How to Dry a Cell Phone Out With Rice

By Carol Finch

A bag of uncooked rice may seem an unlikely fix for a wet cell phone, but the moisture-absorbing properties of rice could save your cell. Dealing with surface water on a cell phone is easy, but if water gets inside the handset, damage can occur. Even when you can't reach all the moisture, rice often can. So, act quickly: Grab a bag of rice, stay calm and be patient.

Get Rid of Excess Water

Don't dump your phone in rice as soon as you get it wet. If your phone is on, turn it off immediately. Do not try to turn it on, no matter how badly you want to, as this might fry internal components. If you use a case, take it off. Remove any power cords, earphones or other attachments. Wrap the phone in a soft cloth and pat it gently to dry off the outside. Take out the SIM card and SD card, if you have one, and dry those too. These cards won't go in the rice, so put them somewhere safe. If you have a removable battery, take it out, wipe it dry and pat down the inside of the phone. Finally, wrap the phone in a cloth again and turn it from side to side, paying attention to buttons and jacks that might be hanging on to a drop or two of water.

Put Your Cell in Rice

Tip a bag of uncooked rice into a container or sealable baggie. Rice works best on moisture if your container is airtight. Bury the phone in the rice so that it's completely covered. If you have a removable battery, put that in too. If you have a choice of rice in your kitchen, go with one that is not enriched. Enriched rice may be better for you, but it's likely to leave a residue on your cell at the end of the process.
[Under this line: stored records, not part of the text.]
(** [str_to_slice], local to [__parse_from_path] *)
Definition str_to_slice (string : string) : result slice_item :=
  if string =? "..." then Ok Ellipsis
  else if string =? ":" then Ok SliceNone
  else z <- int string ;; Ok (Int z).

(** How a block of statements ends: it falls through to the next
    statement, or it executes [return]. *)
Inductive flow : Type :=
| Next (self : DataUrl)
| Return (self : DataUrl).

(** Lines 124-135: the scheme and the file part of the first element. *)
Definition parse_scheme (self : DataUrl) (elements : list string)
  : result (DataUrl * string) :=
  e0 <- list_getitem elements 0 ;;
  let scheme_and_filepath := split e0 ":" (Some 1) in
  if Nat.eqb (List.length scheme_and_filepath) 2 then
    s0 <- list_getitem scheme_and_filepath 0 ;;
    if Nat.leb (len s0) 2 then
      (* Windows driver *)
      file_path <- list_getitem elements 0 ;;
      Ok (set_scheme self None, file_path)
    else
      s0 <- list_getitem scheme_and_filepath 0 ;;
      file_path <- list_getitem scheme_and_filepath 1 ;;
      Ok (set_scheme self (Some s0), file_path)
  else
    file_path <- list_getitem scheme_and_filepath 0 ;;
    Ok (set_scheme self None, file_path).

(** Lines 137-144: the file part becomes the file path. *)
Definition parse_file_path (file_path : string) : result string :=
  if startswith file_path "///" then
    (* absolute path *)
    let file_path := slice_from 3 file_path in
    windows <-
      (if Nat.ltb 2 (len file_path) then
         c1 <- getitem file_path 1 ;;
         if Ascii.eqb c1 ":" then Ok true
         else c2 <- getitem file_path 2 ;; Ok (Ascii.eqb c2 ":")
       else Ok false) ;;
    if windows then Ok file_path else Ok ("/" ++ file_path)
  else Ok file_path.

(** Lines 149-170: the selector, when there is one. *)
Definition parse_selector (self : DataUrl) (elements : list string)
  : result flow :=
  if Nat.eqb (List.length elements) 1 then Ok (Next self)
  else
    selector <- list_getitem elements 1 ;;
    let selectors := split selector "[" (Some 1) in
    data_path <- list_getitem selectors 0 ;;
    let data_path := if Nat.eqb (len data_path) 0 then None else Some data_path in
    let self := set_data_path self data_path in
    if Nat.eqb (List.length selectors) 2 then
      s1 <- list_getitem selectors 1 ;;
      let data_slice := split s1 "]" (Some 1) in
      stop <-
        (if Nat.ltb (List.length data_slice) 2 then Ok true
         else d1 <- list_getitem data_slice 1 ;; Ok (negb (d1 =? ""))) ;;
      if stop then Ok (Return (set_is_valid self false))
      else
        d0 <- list_getitem data_slice 0 ;;
        let data_slice := split d0 "," None in
        try_except
          (data_slice <- tuple_of str_to_slice data_slice ;;
           Ok (Next (set_data_slice self (Some data_slice))))
          ValueError
          (Ok (Return (set_is_valid self false)))
    else Ok (Next self).

(** [DataUrl.__parse_from_path] *)
Definition __parse_from_path (self : DataUrl) (path : string) : result DataUrl :=
  let elements := split path "::" (Some 1) in
  let self := set_path self (Some path) in
  sf <- parse_scheme self elements ;;
  let '(self, file_path) := sf in
  file_path <- parse_file_path file_path ;;
  let self := set_file_path self (Some file_path) in
  let self := set_data_slice self None in
  let self := set_data_path self None in
  fl <- parse_selector self elements ;;
  match fl with
  | Return self => Ok self
  | Next self => Ok (__check_validity self)
  end.

(** [DataUrl.__init__] *)
Definition __init__ (path file_path data_path : option string)
           (data_slice : option (list slice_item)) (scheme : option string)
  : result DataUrl :=
  let self := set_is_valid new false in
  match path with
  | Some path =>
      _ <- assert (is_None file_path) ;;
      _ <- assert (is_None data_path) ;;
      _ <- assert (is_None data_slice) ;;
      _ <- assert (is_None scheme) ;;
      __parse_from_path self path
  | None =>
      let self := set_file_path self file_path in
      let self := set_data_path self data_path in
      let self := set_data_slice self data_slice in
      let self := set_scheme self scheme in
      let self := set_path self None in
      Ok (__check_validity self)
  end.

(** The accessors. *)
Definition is_valid (self : DataUrl) : bool := __is_valid self.
Definition file_path (self : DataUrl) : option string := __file_path self.
Definition data_path (self : DataUrl) : option string := __data_path self.
Definition data_slice (self : DataUrl) : option (list slice_item) :=
  __data_slice self.
Definition scheme (self : DataUrl) : option string := __scheme self.

(** [DataUrl.is_absolute] *)
Definition is_absolute (self : DataUrl) : result bool :=
  match file_path self with
  | None => Raise TypeError (* len(None) *)
  | Some file_path =>
      slash <-
        (if Nat.ltb 0 (len file_path) then
           c0 <- getitem file_path 0 ;; Ok (Ascii.eqb c0 "/")
         else Ok false) ;;
      if slash then Ok true
      else if Nat.ltb 2 (len file_path) then
        (* Windows *)
        c1 <- getitem file_path 1 ;;
        if Ascii.eqb c1 ":" then Ok true
        else c2 <- getitem file_path 2 ;;
             if Ascii.eqb c2 ":" then Ok true else Ok false
      else if Nat.ltb 1 (len file_path) then
        (* Windows *)
        c1 <- getitem file_path 1 ;;
        if Ascii.eqb c1 ":" then Ok true else Ok false
      else Ok false
  end.

(** [slice_to_string], local to [path] *)
Definition slice_to_string (data_slice : slice_item) : result string :=
  match data_slice with
  | Ellipsis => Ok "..."
  | SliceNone => Ok ":"
  | Int z => Ok (str z)
  | Other => Raise TypeError
  end.

(** [DataUrl.path] *)
Definition path (self : DataUrl) : result string :=
  match __path self with
  | Some p => Ok p
  | None =>
      let path := "" in
      let selector := "" in
      let path :=
        match __file_path self with
        | Some f => path ++ f
        | None => path
        end in
      let selector :=
        match __data_path self with
        | Some d => selector ++ d
        | None => selector
        end in
      selector <-
        match __data_slice self with
        | Some ds =>
            items <- tuple_of slice_to_string ds ;;
            Ok (selector ++ "[" ++ join "," items ++ "]")
        | None => Ok selector
        end ;;
      let path :=
        if negb (selector =? "") then path ++ "::" ++ selector else path in
      match __scheme self with
      | Some sc =>
          absolute <- is_absolute self ;;
          if absolute then
            if startswith path "/" then Ok (sc ++ "://" ++ path)
            else Ok (sc ++ ":///" ++ path)
          else Ok (sc ++ ":" ++ path)
      | None => Ok path
      end
  end.

(** [DataUrl(path)] and [DataUrl(file_path=..., data_path=..., data_slice=...,
    scheme=...)], the two ways the class is called. *)
Definition from_path (path : string) : result DataUrl :=
  __init__ (Some path) None None None None.

Definition from_components (file_path data_path : option string)
           (data_slice : option (list slice_item)) (scheme : option string)
  : result DataUrl :=
  __init__ None file_path data_path data_slice scheme.

End Url.

Import Py Url.

(** ** Notions used to state the properties *)

(** [sub in s] *)
Definition contains (s sub : string) : bool :=
  match find sub s with
  | Some _ => true
  | None => false
  end.

(** [s] has the character [c] at index [i]. *)
Definition char_is (s : string) (i : nat) (c : ascii) : bool :=
  match String.get i s with
  | Some d => Ascii.eqb d c
  | None => false
  end.

(** The first element of [path.split("::", 1)]: the part of [path] before
    the first "::", the whole of [path] when there is none. *)
Definition first_segment (path : string) : string :=
  match find "::" path with
  | Some i => slice_to i path
  | None => path
  end.

(** The part of [path] after the first "::", when there is one. *)
Definition selector_part (path : string) : option string :=
  match find "::" path with
  | Some i => Some (slice_from (i + 2) path)
  | None => None
  end.

(** The value of the local variable [file_path] when line 137 is reached:
    what lines 124-135 make of the first element. *)
Definition file_part (path : string) : string :=
  match parse_scheme new (split path "::" (Some 1)) with
  | Ok (_, file_path) => file_path
  | Raise _ => ""
  end.

(** A slice term that [str_to_slice] cannot read: it is neither of the two
    markers and [int] rejects it. *)
Definition bad_term (t : string) : Prop :=
  t <> "..." /\ t <> ":" /\ int t = Raise ValueError.

(** The terms of a bracket's contents: none holds a comma or a closing
    bracket. *)
Definition terms_wf (terms : list string) : Prop :=
  Forall (fun t => contains t "," = false /\ contains t "]" = false) terms.

(** The three ways a selector is malformed.  In each, [dp] is the text before
    the first opening bracket. *)
Inductive malformed_selector : string -> Prop :=
| Unterminated (dp sl : string) :
    contains dp "[" = false ->
    contains sl "]" = false ->
    malformed_selector (dp ++ "[" ++ sl)
| Trailing (dp body rest : string) :
    contains dp "[" = false ->
    contains body "]" = false ->
    rest <> "" ->
    malformed_selector (dp ++ "[" ++ body ++ "]" ++ rest)
| BadTerm (dp : string) (terms : list string) (t : string) :
    contains dp "[" = false ->
    terms_wf terms ->
    In t terms ->
    bad_term t ->
    malformed_selector (dp ++ "[" ++ join "," terms ++ "]").

(** [path] has a selector, and it is malformed. *)
Definition malformed (path : string) : Prop :=
  exists sel, selector_part path = Some sel /\ malformed_selector sel.

(** [data_path] as line 155 leaves it. *)
Definition data_path_of (dp : string) : option string :=
  if Nat.eqb (len dp) 0 then None else Some dp.

(** What [parse_selector] does with a selector [sel]. *)
Definition selector_flow (self : DataUrl) (sel : string) : flow :=
  match find "[" sel with
  | None =>
      Next (set_data_path self (data_path_of sel))
  | Some i =>
      let dp := slice_to i sel in
      let self := set_data_path self (data_path_of dp) in
      let sl := slice_from (i + 1) sel in
      match find "]" sl with
      | None => Return (set_is_valid self false)
      | Some j =>
          if negb (slice_from (j + 1) sl =? "") then Return (set_is_valid self false)
          else
            match tuple_of str_to_slice (split (slice_to j sl) "," None) with
            | Ok t => Next (set_data_slice self (Some t))
            | Raise _ => Return (set_is_valid self false)
            end
      end
  end.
Wait for the Rice to Dry Your Phone

Next comes the hard part -- waiting. Using rice to soak up moisture is not a quick process and there is no fixed time for how long you should leave your phone to dry out. Wait at least 24 hours -- longer if you can stand it. Your cell may show intermittent signs of life after a few hours if you couldn't turn it off. This doesn't mean that it has dried out fully -- sometimes it'll work for a second or two and then die again. If you want to check for moisture before powering up your phone, take it out of the rice and put it on paper towels. Leave it for a couple of hours and then check if there is any moisture on the towels. If there is, put it back in the rice for another day or two. If not, wipe the phone clean, take a deep breath and power it up.

Cell Phone Drying Alternatives

If you search online for an alternative drying solution, you're likely to come across a few options. Some of these may work; others could kill your cell. Silica gel packets and drying sheets or bags do the same job as rice, but you may not have these on hand when you need them. Applying heat is not a sensible solution. You may think that using a hairdryer on a cool setting is OK, but it could push moisture further into the phone. Turn up the heat, and you could fry the inside of the handset. Ignore advice to put your phone in the freezer. After you take it out and the water inside defrosts, you'll be back to square one, and extreme cold can damage your screen and the handset's functions.